Section MarketReads.
Context `{C : !QueryCatalog W}.
Lemma public_bars_input input : throws (W := W) public_error (mlift (parseBarsInput input)).
Proof.
  apply throws_lift. intros e H. unfold parseBarsInput in H. apply rbind_err in H as [H | (_ & _ & H)]; [by apply public_validated in H |].
  destruct (NewTimeRange _ _) as [r|e'|]; [| injection H as <-; by apply public_wrap | discriminate].
  destruct (bi_CursorOpenTime input); [| discriminate]. destruct (_ || _); [| discriminate]. injection H as <-. apply public_validation.
Qed.
Lemma public_BarsService_List `{R : !BarReader W} input : throws public_error (BarsService_List now input).
Proof.
  unfold BarsService_List, mapCatalogQueryError, unknown_provider, classifyBarQueryFailure, classifyLatestQuoteFailure, unavailableBarSource.
  public. all: apply public_bars_input.
Qed.
Lemma public_LatestQuotesService_List `{R : !LatestQuoteReader W} input : throws public_error (LatestQuotesService_List now input).
Proof.
  unfold LatestQuotesService_List, parseLatestQuotesInput, resolveMarketIdentity, resolveProvider, mapCatalogQueryError, unknown_provider,
    invalid_projection, classifyLatestQuoteFailure. cbv zeta. public.
Qed.
Lemma public_InstrumentOptionsService_List `{R : !InstrumentOptionsReader W} input : throws public_error (InstrumentOptionsService_List now input).
Proof. unfold InstrumentOptionsService_List, validateInstrumentOptionsInput, classifyInstrumentOptionsFailure. public. Qed.
Lemma public_Batch values : throws public_error (Batch now values).
Proof.
  unfold Batch, classifyInstrumentPrecisionFailure. public. apply throws_lift. intros e. unfold parseInstrumentPrecisionInput.
  destruct (_ =? _); [intros [= <-]; apply public_validation |]. destruct (_ <? _); [intros [= <-]; apply public_validation |].
  destruct (parse_ids _ _ _ _ _). apply public_validated.
Qed.
End MarketReads.
Lemma public_ProviderStatusService_List calendar sources : throws public_error (ProviderStatusService_List (W := W) calendar sources now).
Proof. unfold ProviderStatusService_List, classifyProviderStatusFailure. public. Qed.

(** ** The commands *)
(** The errors of a command before its handler has classified them: invalid
    data, or what a collaborator failed with. *)
Definition command_error (own : error -> Prop) (e : error) : Prop :=
  errors_Is e ErrInvalidData = true \/ exists text e', e = Wrap text e' /\ own e'.
(** And what its handler reports. *)
Definition reported (own : error -> Prop) (e : error) : Prop := public_error e \/ exists text e', e = Wrap text e' /\ own e'.

Lemma throws_bind_from {A B} (P : error -> Prop) (c : M W B) (k : B -> M W A) : throws P c ->
  (forall w b w', c w = (Ok b, w') -> throws P (k b)) -> throws P (mbind c k).
Proof.
  intros Hc Hk w e w'. unfold mbind. destruct (c w) as [[b|e'|] w1] eqn:E; [by apply (Hk _ _ _ E) | | discriminate].
  intros [= <- <-]. by apply (Hc _ _ _ E).
Qed.
Lemma throws_own {A} (own : error -> Prop) text (c : M W A) : throws own c -> throws (command_error own) (mwrap text c).
Proof.
  intros Hc w e w'. unfold mwrap. destruct (c w) as [[b|e'|] w1] eqn:E; intros [= <- <-]. right. exists text, e'. split; [reflexivity |]. by apply (Hc _ _ _ E).
Qed.
Lemma throws_reported {A} own classify (c : M W A) : throws (command_error own) c ->
  (forall e, errors_Is e ErrInvalidData = true -> public_error (classify e)) -> (forall e, public_error (classify e) \/ classify e = e) ->
  throws (reported own) (classified classify c).
Proof.
  intros Hc Hi Hs w e w' E. apply classified_err in E as (e' & E & ->). destruct (Hc _ _ _ E) as [H | H]; [left; by apply Hi |].
  destruct (Hs e') as [Hp | ->]; [by left | by right].
Qed.
Lemma backfill_classified e : (errors_Is e ErrInvalidData = true -> public_error (classifyBackfillFailure e))
  /\ (public_error (classifyBackfillFailure e) \/ classifyBackfillFailure e = e).
Proof.
  unfold classifyBackfillFailure. cbv zeta. destruct (errors_Is e ErrBackfillAlreadyRunning); [split; [intros _ | left]; by apply public_wrap |].
  destruct (errors_Is e ErrNotFound); [split; [intros _ | left]; by apply public_wrap |].
  destruct (errors_Is e ErrInvalidData); [split; [intros _ | left]; by apply public_wrap | by split; [| right]].
Qed.
Lemma command_classified retry e : (errors_Is e ErrInvalidData = true -> public_error (classifyTaskCommandFailure retry e))
  /\ (public_error (classifyTaskCommandFailure retry e) \/ classifyTaskCommandFailure retry e = e).
Proof.
  unfold classifyTaskCommandFailure. cbv zeta. destruct (retry && _); [split; [intros _ | left]; by apply public_wrap |].
  destruct (retry && _); [split; [intros _ | left]; by apply public_wrap |].
  destruct (errors_Is e ErrNotFound); [split; [intros _ | left]; by apply public_wrap |].
  destruct (errors_Is e ErrConflict); [split; [intros _ | left]; by apply public_wrap |].
  destruct (errors_Is e ErrInvalidData); [split; [intros _ | left]; by apply public_wrap | by split; [| right]].
Qed.

Definition fails_with {A} (c : M W A) (e : error) : Prop := exists w w', c w = (Err e, w').
Lemma throws_fails {A} (own : error -> Prop) (c : M W A) : (forall e, fails_with c e -> own e) -> throws own c.
Proof. intros H w e w' E. apply H. by exists w, w'. Qed.
Lemma generate_id_errors own text taken : (forall e, fails_with newID e -> own e) -> throws (command_error own) (generate_id newID text taken).
Proof.
  intros Hn w e w'. unfold generate_id, mwrap, mbind. destruct (newID w) as [[id|e'|] w1] eqn:E.
  - destruct (_ || _); intros [= <- <-]. by left.
  - intros [= <- <-]. right. exists text, e'. split; [reflexivity |]. apply Hn. by exists w, w1.
  - discriminate.
Qed.

(** What a backfill depends on: the store, the generator, and a target that the
    store resolved and that is not active any more. *)
Definition backfill_failure `{BackfillStore W} (e : error) : Prop :=
  (exists provider instrument interval at_, fails_with (ResolveBackfillTarget provider instrument interval at_) e) \/
  (exists provider instrument interval at_ w target w' request, ResolveBackfillTarget provider instrument interval at_ w = (Ok target, w')
     /\ validateBackfillTarget target request = Err e /\ errors_Is e ErrInvalidData = false) \/
  (exists run task, fails_with (CreateBackfillRunWithTask run task) e) \/ fails_with newID e.
Lemma parse_backfill_error input at_ e : parseBackfillInput input at_ = Err e -> e = Sentinel ErrInvalidData.
Proof.
  unfold parseBackfillInput. cbv zeta. destruct (ParseCode _); [| by intros [= <-]..]. destruct (ParseCode _); [| by intros [= <-]..].
  destruct (ParseBarInterval _); [| by intros [= <-]..]. destruct (NewBoundedTimeRange _ _); [| by intros [= <-]..].
  destruct (_ || _); [by intros [= <-] |]. destruct (After _ _); [by intros [= <-] | discriminate].
Qed.
Lemma Create_errors `{St : BackfillStore W} attempts input : throws (command_error backfill_failure) (Create attempts now newID input).
Proof.
  assert (forall e, fails_with newID e -> backfill_failure e) as Hid by (intros e H; do 3 right; exact H).
  unfold Create. apply throws_bind; [apply throws_never, Hnow |]. intros at_. apply throws_bind.
  { apply throws_lift. intros e. destruct (parseBackfillInput input at_) as [r|e'|] eqn:E; intros [= <-]. apply parse_backfill_error in E as ->. by left. }
  intros request. apply throws_bind_from.
  { apply throws_own, throws_fails. intros e H. left. by do 4 eexists. }
  intros w target w' Ht. apply mwrap_ok in Ht. apply throws_bind.
  { apply throws_lift. intros e. destruct (validateBackfillTarget target request) as [u|e'|] eqn:E; intros [= <-].
    destruct (errors_Is e' ErrInvalidData) eqn:Ei; [left; exact Ei |]. right. exists "validate backfill target"%string, e'. split; [reflexivity |].
    right. left. do 8 eexists. split; [exact Ht |]. split; [exact E | exact Ei]. }
  intros _. apply throws_bind; [by apply generate_id_errors |]. intros runID. apply throws_bind; [by apply generate_id_errors |]. intros taskID.
  cbv zeta. apply throws_bind; [| intros _; apply throws_ret]. apply throws_own, throws_fails. intros e H. right. right. left. by do 2 eexists.
Qed.

Definition retry_failure `{ManualTaskStore W} (e : error) : Prop := (exists creation, fails_with (CreateManualRetry creation) e) \/ fails_with newID e.
Lemma Retry_errors `{St : ManualTaskStore W} attempts id audit : throws (command_error retry_failure) (Retry attempts now newID id audit).
Proof.
  assert (forall e, fails_with newID e -> retry_failure e) as Hid by (intros e H; right; exact H).
  unfold Retry. apply throws_if; [apply throws_throw; by left |]. apply throws_bind; [apply throws_never, Hnow |]. intros at_.
  apply throws_if; [apply throws_throw; by left |]. apply throws_bind; [by apply generate_id_errors |]. intros runID.
  apply throws_bind; [by apply generate_id_errors |]. intros taskID. cbv zeta.
  apply throws_bind; [| intros _; apply throws_ret]. apply throws_own, throws_fails. intros e H. left. by eexists.
Qed.
Definition cancel_failure `{ManualTaskStore W} (e : error) : Prop := exists id audit at_, fails_with (CancelTaskWithAudit id audit at_) e.
Lemma Cancel_errors `{St : ManualTaskStore W} refresh id audit : throws (command_error cancel_failure) (Cancel refresh now id audit).
Proof.
  unfold Cancel. apply throws_if; [apply throws_throw; by left |]. apply throws_bind; [apply throws_never, Hnow |]. intros at_.
  apply throws_if; [apply throws_throw; by left |]. apply throws_bind; [| intros runID; apply throws_bind; [apply throws_try | intros; apply throws_ret]].
  apply throws_own, throws_fails. intros e H. by do 3 eexists.
Qed.

(** C36. The services report public errors only: whatever their stores, readers
    and inputs do, an error that the subscription, run, task, bar, quote, option,
    precision or provider status service returns is an application error with
    one of the known codes and a message, or a temporary failure of storage. The
    backfill, retry and cancel services return invalid data or the failure of a
    collaborator, and what their handlers report after classifying it is public
    as well, or is a failure of the store or the ID generator (for a backfill,
    also of a resolved target that may not be collected) under the name of the
    step that met it. *)
Theorem service_errors_public (St : SubscriptionStore W) (IR : IngestionQueryReader W) (C : QueryCatalog W) (BR : BarReader W)
    (QR : LatestQuoteReader W) (OR : InstrumentOptionsReader W) (BS : BackfillStore W) (MS : ManualTaskStore W) calendar sources :
  (forall input, throws public_error (SubscriptionService_List input)) /\
  (forall ctx input, throws public_error (SubscriptionService_Create now newID ctx input)) /\
  (forall ctx input, throws public_error (SubscriptionService_Update now ctx input)) /\
  (forall input, throws public_error (ListRuns input)) /\ (forall id, throws public_error (GetRun id)) /\
  (forall input, throws public_error (ListTasks input)) /\ (forall id, throws public_error (GetTask id)) /\
  (forall input, throws public_error (BarsService_List now input)) /\
  (forall input, throws public_error (LatestQuotesService_List now input)) /\
  (forall input, throws public_error (InstrumentOptionsService_List now input)) /\
  (forall values, throws public_error (Batch now values)) /\
  throws public_error (ProviderStatusService_List (W := W) calendar sources now) /\
  (forall attempts input, throws (command_error backfill_failure) (Create attempts now newID input) /\
     throws (reported backfill_failure) (classified classifyBackfillFailure (Create attempts now newID input))) /\
  (forall attempts id audit, throws (command_error retry_failure) (Retry attempts now newID id audit) /\
     throws (reported retry_failure) (classified (classifyTaskCommandFailure true) (Retry attempts now newID id audit))) /\
  (forall refresh id audit, throws (command_error cancel_failure) (Cancel refresh now id audit) /\
     throws (reported cancel_failure) (classified (classifyTaskCommandFailure false) (Cancel refresh now id audit))).
Proof.
  split_and!.
  - exact public_SubscriptionService_List.
  - exact public_SubscriptionService_Create.
  - exact public_SubscriptionService_Update.
  - exact public_ListRuns.
  - exact public_GetRun.
  - exact public_ListTasks.
  - exact public_GetTask.
  - exact public_BarsService_List.
  - exact public_LatestQuotesService_List.
  - exact public_InstrumentOptionsService_List.
  - exact public_Batch.
  - apply public_ProviderStatusService_List.
  - intros attempts input. split; [apply Create_errors |]. apply (throws_reported _ _ _ (Create_errors attempts input)); intros e; apply backfill_classified.
  - intros attempts id audit. split; [apply Retry_errors |]. apply (throws_reported _ _ _ (Retry_errors attempts id audit)); intros e; apply command_classified.
  - intros refresh id audit. split; [apply Cancel_errors |]. apply (throws_reported _ _ _ (Cancel_errors refresh id audit)); intros e; apply command_classified.
Qed.
End Services.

YOUR GOAL: Could you restate, word for word, every line from the one containing "(forall refresh id" through the last line of the records above, and nothing more?

FINISHED EXERCISE:
  (forall refresh id audit, throws (command_error cancel_failure) (Cancel refresh now id audit) /\
     throws (reported cancel_failure) (classified (classifyTaskCommandFailure false) (Cancel refresh now id audit))).
Proof.
  split_and!.
  - exact public_SubscriptionService_List.
  - exact public_SubscriptionService_Create.
  - exact public_SubscriptionService_Update.
  - exact public_ListRuns.
  - exact public_GetRun.
  - exact public_ListTasks.
  - exact public_GetTask.
  - exact public_BarsService_List.
  - exact public_LatestQuotesService_List.
  - exact public_InstrumentOptionsService_List.
  - exact public_Batch.
  - apply public_ProviderStatusService_List.
  - intros attempts input. split; [apply Create_errors |]. apply (throws_reported _ _ _ (Create_errors attempts input)); intros e; apply backfill_classified.
  - intros attempts id audit. split; [apply Retry_errors |]. apply (throws_reported _ _ _ (Retry_errors attempts id audit)); intros e; apply command_classified.
  - intros refresh id audit. split; [apply Cancel_errors |]. apply (throws_reported _ _ _ (Cancel_errors refresh id audit)); intros e; apply command_classified.
Qed.
End Services.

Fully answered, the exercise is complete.